• **YOUR ASSIGNMENT**
Write out the records once more, exactly as given.

• **RECORDS TO PROCESS**
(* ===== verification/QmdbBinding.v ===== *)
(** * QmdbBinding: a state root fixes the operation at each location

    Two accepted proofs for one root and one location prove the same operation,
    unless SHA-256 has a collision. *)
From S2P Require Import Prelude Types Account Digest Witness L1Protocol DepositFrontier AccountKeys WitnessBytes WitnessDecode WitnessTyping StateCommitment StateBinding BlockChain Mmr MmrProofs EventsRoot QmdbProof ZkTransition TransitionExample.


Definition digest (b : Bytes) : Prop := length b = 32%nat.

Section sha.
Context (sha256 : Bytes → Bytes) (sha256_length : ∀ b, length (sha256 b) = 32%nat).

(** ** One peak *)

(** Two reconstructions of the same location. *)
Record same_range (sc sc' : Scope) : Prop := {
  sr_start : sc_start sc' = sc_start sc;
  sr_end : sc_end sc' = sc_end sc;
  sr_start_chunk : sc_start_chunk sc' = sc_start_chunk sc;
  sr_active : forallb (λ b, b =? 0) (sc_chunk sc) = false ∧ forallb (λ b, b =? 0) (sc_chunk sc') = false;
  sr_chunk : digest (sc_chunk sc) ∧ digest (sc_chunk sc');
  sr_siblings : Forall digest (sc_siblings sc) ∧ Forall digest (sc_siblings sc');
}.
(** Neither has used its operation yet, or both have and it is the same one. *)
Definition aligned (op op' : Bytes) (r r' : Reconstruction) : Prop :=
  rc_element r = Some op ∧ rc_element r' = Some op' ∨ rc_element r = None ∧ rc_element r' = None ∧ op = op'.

• **WORKED SOLUTION**
(* ===== verification/QmdbBinding.v ===== *)
(** * QmdbBinding: a state root fixes the operation at each location

    Two accepted proofs for one root and one location prove the same operation,
    unless SHA-256 has a collision. *)
From S2P Require Import Prelude Types Account Digest Witness L1Protocol DepositFrontier AccountKeys WitnessBytes WitnessDecode WitnessTyping StateCommitment StateBinding BlockChain Mmr MmrProofs EventsRoot QmdbProof ZkTransition TransitionExample.


Definition digest (b : Bytes) : Prop := length b = 32%nat.

Section sha.
Context (sha256 : Bytes → Bytes) (sha256_length : ∀ b, length (sha256 b) = 32%nat).

(** ** One peak *)

(** Two reconstructions of the same location. *)
Record same_range (sc sc' : Scope) : Prop := {
  sr_start : sc_start sc' = sc_start sc;
  sr_end : sc_end sc' = sc_end sc;
  sr_start_chunk : sc_start_chunk sc' = sc_start_chunk sc;
  sr_active : forallb (λ b, b =? 0) (sc_chunk sc) = false ∧ forallb (λ b, b =? 0) (sc_chunk sc') = false;
  sr_chunk : digest (sc_chunk sc) ∧ digest (sc_chunk sc');
  sr_siblings : Forall digest (sc_siblings sc) ∧ Forall digest (sc_siblings sc');
}.
(** Neither has used its operation yet, or both have and it is the same one. *)
Definition aligned (op op' : Bytes) (r r' : Reconstruction) : Prop :=
  rc_element r = Some op ∧ rc_element r' = Some op' ∨ rc_element r = None ∧ rc_element r' = None ∧ op = op'.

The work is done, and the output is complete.